**PROBLEM TO SOLVE**
Report every line of the records that includes the word "injection".

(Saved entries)
(* ===== verification/ReserveWire.v ===== *)
(** * Wire forms of the reserve

    The readers of proofs and states undo the writers, and accept nothing else. *)
From S2P Require Import Prelude Limbs Bytes Sha256 StateDigest MintNullifier NullifierRules NullifierSafety Profile.
From S2P Require Import Transaction Address BtcHeaderChain BtcTx Reserve ReserveProof.

#[local] Opaque sha256 sha256_domain NetworkBinding MAX_PROOF_BYTES MIN_PROOF_BYTES.

(** The widths of a claim's fields. *)
Record claim_sized (c : Claim) : Prop := {
  cz_binding : is_hash (network_binding c); cz_prior : is_hash (prior_commitment c);
  cz_prior_txid : is_hash (prior_reserve_txid c); cz_prior_vout : fits 32 (prior_reserve_vout c);
  cz_prior_value : fits 64 (prior_reserve_value c); cz_prior_count : fits 64 (prior_transition_count c);
  cz_new_txid : is_hash (new_reserve_txid c); cz_new_vout : fits 32 (new_reserve_vout c);
  cz_new_value : fits 64 (new_reserve_value c); cz_txid : is_hash (bitcoin_txid c); cz_block : is_hash (bitcoin_block c);
  cz_directions : fits 32 (merkle_directions c); cz_branch : Forall is_hash (merkle_branch c);
  cz_exact : is_hash (exact_commitment c); cz_mint : fits 64 (mint_amount c); cz_tx : is_bytes (bitcoin_tx c);
  cz_parents : Forall is_bytes (direct_parents c);
  cz_nullifier : if has_nullifier_proof c then wf_proof (nullifier_proof c) /\ IsCanonicalProof (nullifier_proof c) = true
                 else nullifier_proof c = EmptyProof }.

Lemma operation_of_byte op : operation_of (operation_byte op) = Some op.
Proof. by destruct op. Qed.

Lemma operation_of_inv raw op : operation_of raw = Some op -> raw = operation_byte op.
Proof.
  unfold operation_of. repeat (match goal with |- (if ?b then _ else _) = _ -> _ => destruct b eqn:? end;
    [intros [= <-]; by apply Z.eqb_eq|]). done.
Qed.

Lemma status_of_byte s : status_of (status_byte s) = Some s.
Proof. by destruct s. Qed.

Lemma status_of_inv raw s : status_of raw = Some s -> raw = status_byte s.
Proof.
  unfold status_of. repeat (match goal with |- (if ?b then _ else _) = _ -> _ => destruct b eqn:? end;
    [intros [= <-]; by apply Z.eqb_eq|]). done.
Qed.

Lemma status_le s : put_u8 (status_byte s) = put_le 1 (status_byte s).
Proof. by destruct s. Qed.

Lemma byte_fits n op : (1 <= n)%nat -> fits (8 * Z.of_nat n) (operation_byte op).
Proof. intros Hn. apply (fits_mono 8); [lia|]. by destruct op. Qed.

(** ** The parts of a proof *)

Lemma read_parents_inv n total d ps rest :
  is_bytes d -> read_parents n total d = Some (ps, rest) ->
  d = concat (map put_sized ps) ++ rest /\ length ps = n /\ Forall is_bytes ps /\ is_bytes rest
  /\ parents_pass total ps = true.
Proof.
  revert total d ps rest. induction n as [|n IH]; intros total d ps rest Hd; cbn [read_parents].
  { intros [= <- <-]. split_and!; try done; constructor. }
  unfold rbind, rret, rfail. intros H. inv_reader H.
  match type of H with context [if negb (parent_refused ?t ?z) then _ else _] => destruct (parent_refused t z) eqn:Er; [done|] end.
  cbn [negb] in H. inv_reader H. destruct (read_parents n _ _) as [[ps' r']|] eqn:Ep; [|done]. injection H as <- <-.
  apply IH in Ep as (-> & <- & Hf & Hr & Hpass); [|done].
  match goal with Hs : length ?b = Z.to_nat ?z, Hz : fits _ ?z |- _ =>
    assert (size b = z) as Hsz by (unfold size; rewrite Hs; apply Z2Nat.id; unfold fits in Hz; lia);
    assert (put_sized b = put_le 4 z ++ b) as Hps by (unfold put_sized; by rewrite Hsz) end.
  cbn [map concat length parents_pass]. rewrite Hsz, Er, Hpass, Hps, <- !app_assoc. split_and!; [done|done|by constructor|done|done].
Qed.

Lemma read_parents_app total ps rest :
  parents_pass total ps = true ->
  read_parents (length ps) total (concat (map put_sized ps) ++ rest) = Some (ps, rest).
Proof.
  revert total. induction ps as [|p ps IH]; intros total; [done|]. cbn [parents_pass length read_parents map concat].
  destruct (parent_refused total (size p)) eqn:Er; [done|]. intros Hp. unfold rbind, rret.
  assert (fits 32 (size p)) by (unfold parent_refused, MAX_MSPV_PARENT_TX_BYTES in Er; unfold fits; lia).
  unfold put_sized at 1. rewrite <- !app_assoc, read_le_app, Er by done. cbn [negb]. rewrite to_nat_size, read_bytes_app, IH by done. done.
Qed.

Lemma read_branch_inv d dirs branch rest :
  is_bytes d -> read_branch d = Some ((dirs, branch), rest) ->
  d = put_le 4 dirs ++ put_le 1 (size branch) ++ concat branch ++ rest /\ fits 32 dirs /\ Forall is_hash branch
  /\ is_bytes rest /\ size branch <= 32 /\ (size branch < 32 -> Z.shiftr dirs (size branch) = 0).
Proof.
  unfold read_branch, read_hash, rbind, rret. intros Hd H. inv_reader H. injection H as <- <- <-.
  match goal with Hs : length ?b = Z.to_nat ?z, Hz : fits _ ?z |- _ =>
    assert (size b = z) as <- by (unfold size; rewrite Hs; apply Z2Nat.id; unfold fits in Hz; lia) end.
  match goal with Hr : is_bytes (concat _ ++ _) |- _ => apply is_bytes_app in Hr as [Hb Hr] end.
  split_and!; [done|done| |done|lia|lia].
  match goal with Hf : Forall (fun x => length x = 32%nat) ?l |- Forall is_hash ?l => clear - Hf Hb; revert Hb; induction Hf as [|x l Hx Hf IH] end;
    [constructor|]. cbn [concat]. intros [? ?]%is_bytes_app. constructor; [by split|by apply IH].
Qed.
Lemma RatioBpsCapped_spec num den :
  fits 128 num -> fits 128 den -> 0 < den -> RatioBpsCapped num den = Z.min FEE_DENOM (num * FEE_DENOM / den).
Proof.
  intros Hn Hd Hpos. unfold RatioBpsCapped. destruct (Z.eqb_spec den 0); [lia|]. cbn [orb].
  destruct (Z.leb_spec den num) as [Hle|Hlt].
  - rewrite Z.min_l; [done|]. apply Z.div_le_lower_bound; unfold FEE_DENOM; nia.
  - rewrite (ratio_search_spec 14) by (try done; unfold FEE_DENOM, fits in *; lia || nia).
    rewrite Z.min_r; [done|]. apply Z.div_le_upper_bound; unfold FEE_DENOM; nia.
Qed.

(** The band of an exact deviation: [delta / den] against 5, 10 and 20 percent. *)
Definition band_of (delta den : Z) : Z :=
  if delta * 10000 <=? den * 500 then 1 else if delta * 10000 <=? den * 1000 then 2
  else if delta * 10000 <=? den * 2000 then 3 else 4.
Definition band_fee (band : Z) : Z := nth (Z.to_nat (band - 1)) BTCVELD_AMM_BAND_FEE_BPS 0.

Lemma BandFeeBps_spec delta den :
  fits 128 delta -> fits 128 den -> 0 < den -> BandFeeBps delta den = (band_fee (band_of delta den), band_of delta den).
Proof.
  intros Hd Hn Hp. unfold BandFeeBps, band_of. destruct (Z.eqb_spec den 0); [lia|]. cbn [nth BTCVELD_AMM_BAND_EDGE_BPS].
  destruct (compare_products delta FEE_DENOM den 500) as [-> _]; [done|done|done|done|].
  destruct (compare_products delta FEE_DENOM den 1000) as [-> _]; [done|done|done|done|].
  destruct (compare_products delta FEE_DENOM den 2000) as [-> _]; [done|done|done|done|].
  unfold FEE_DENOM. by repeat destruct (_ <=? _).
Qed.

(** *** Swap outputs *)

Lemma GrossSwapOut_spec rin rout amt :
  0 < rin <= INT64_MAX -> 0 < rout <= INT64_MAX -> 0 < amt <= INT64_MAX ->
  0 <= rout * amt / (rin + amt) < rout
  /\ GrossSwapOut rin rout amt = (if rout * amt / (rin + amt) =? 0 then -1 else rout * amt / (rin + amt)).
Proof.
  unfold INT64_MAX. intros Hi Ho Ha. unfold GrossSwapOut.
  destruct (Z.leb_spec rin 0); [lia|]. destruct (Z.leb_spec rout 0); [lia|]. destruct (Z.leb_spec amt 0); [lia|]. cbn [orb].
  assert (0 <= rout * amt / (rin + amt) < rout) as Hq.
  { split; [apply Z.div_pos; nia|]. apply Z.div_lt_upper_bound; nia. }
  split; [done|]. rewrite i64_id by (unfold INT64_MIN, INT64_MAX; lia).
  destruct (Z.leb_spec (rout * amt / (rin + amt)) 0), (Z.eqb_spec (rout * amt / (rin + amt)) 0); try lia; [done|].
  destruct (Z.leb_spec rout (rout * amt / (rin + amt))); [lia|done].
Qed.

(** A swap output: the floor of the gross output less the fee; the product of the reserves
    does not decrease. *)
Lemma SwapOut_spec rin rout amt fee out :
  0 < rin <= INT64_MAX -> 0 < rout <= INT64_MAX -> 0 < amt <= INT64_MAX -> 0 <= fee ->
  SwapOut rin rout amt fee = out -> 0 <= out ->
  fee < FEE_DENOM /\ GrossSwapOut rin rout amt = rout * amt / (rin + amt)
  /\ out = rout * amt / (rin + amt) * (FEE_DENOM - fee) / FEE_DENOM
  /\ 0 < out <= rout * amt / (rin + amt) /\ out < rout
  /\ rin * rout <= (rin + amt) * (rout - out).
Proof.
  intros Hi Ho Ha Hf. unfold SwapOut. destruct (Z.leb_spec FEE_DENOM fee) as [|Hfee]; [intros <-; lia|].
  destruct (GrossSwapOut_spec rin rout amt Hi Ho Ha) as [Hq Eg]. set (q := rout * amt / (rin + amt)) in *.
  destruct (Z.eqb_spec q 0) as [Eq|Eq]; rewrite Eg; [cbn; intros <-; lia|].
  destruct (Z.ltb_spec q 0); [lia|]. unfold FEE_DENOM in *.
  assert (0 <= q * (10000 - fee) / 10000 <= q) as Hn.
  { split; [apply Z.div_pos; nia|]. apply Z.div_le_upper_bound; nia. }
  rewrite i64_id by (unfold INT64_MIN, INT64_MAX in *; lia).
  destruct (Z.leb_spec (q * (10000 - fee) / 10000) 0) as [|Hpos]; cbn [orb]; [intros <-; lia|].
  destruct (Z.leb_spec rout (q * (10000 - fee) / 10000)); [intros <-; lia|]. intros <- _.
  split_and!; try lia.
  assert (q * (rin + amt) <= rout * amt).
  { unfold q. rewrite Z.mul_comm. apply Z.mul_div_le. lia. }
  nia.
Qed.

(** *** The permanent lock *)

Lemma ceil_div_bounds a b : 0 < b -> b * ((a + b - 1) / b) < a + b /\ a <= b * ((a + b - 1) / b).
Proof.
  intros Hb. pose proof (Z.div_mod (a + b - 1) b ltac:(lia)). pose proof (Z.mod_pos_bound (a + b - 1) b Hb). lia.
Qed.

(** With both legs at or above their floors the lock is at least the minimum, at most the
    whole supply, and at least the floors' share of each leg. *)
Lemma LockedSeedUnits_spec g V B :
  MIN_LIQUIDITY < g <= INT64_MAX -> AMM_SEED_LOCK_VELD_UNITS <= V -> AMM_SEED_LOCK_BTCVELD_SATS <= B ->
  MIN_LIQUIDITY <= LockedSeedUnits g V B <= g
  /\ g * AMM_SEED_LOCK_VELD_UNITS <= LockedSeedUnits g V B * V
  /\ g * AMM_SEED_LOCK_BTCVELD_SATS <= LockedSeedUnits g V B * B.
Proof.
  unfold MIN_LIQUIDITY, INT64_MAX, AMM_SEED_LOCK_VELD_UNITS, AMM_SEED_LOCK_BTCVELD_SATS. intros Hg HV HB.
  assert (forall L X, 0 < L <= X -> exists c, CeilDivU128 (g * L) X = c /\ 0 <= c <= g /\ g * L <= c * X) as Hc.
  { intros L X HL. destruct (ceil_div_bounds (g * L) X ltac:(lia)) as [Hu Hl].
    exists ((g * L + X - 1) / X). unfold CeilDivU128.
    assert (0 <= (g * L + X - 1) / X <= g) by (split; [apply Z.div_pos; nia|nia]).
    split_and!; try lia. apply i64_id. unfold INT64_MIN, INT64_MAX. lia. }
  destruct (Hc 5000000000 V ltac:(lia)) as (c1 & E1 & H1 & H1').
  destruct (Hc 50000 B ltac:(lia)) as (c2 & E2 & H2 & H2').
  unfold LockedSeedUnits, MIN_LIQUIDITY, AMM_SEED_LOCK_VELD_UNITS, AMM_SEED_LOCK_BTCVELD_SATS. rewrite E1, E2.
  destruct (Z.ltb_spec 1000 c1); [destruct (Z.ltb_spec c1 c2)|destruct (Z.ltb_spec 1000 c2)];
    (match goal with |- context [g <? ?x] => destruct (Z.ltb_spec g x) end); split_and!; (lia || nia).
Qed.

**RESULT FOR THIS EXERCISE**
  cbn [negb] in H. inv_reader H. destruct (read_parents n _ _) as [[ps' r']|] eqn:Ep; [|done]. injection H as <- <-.
  unfold read_branch, read_hash, rbind, rret. intros Hd H. inv_reader H. injection H as <- <- <-.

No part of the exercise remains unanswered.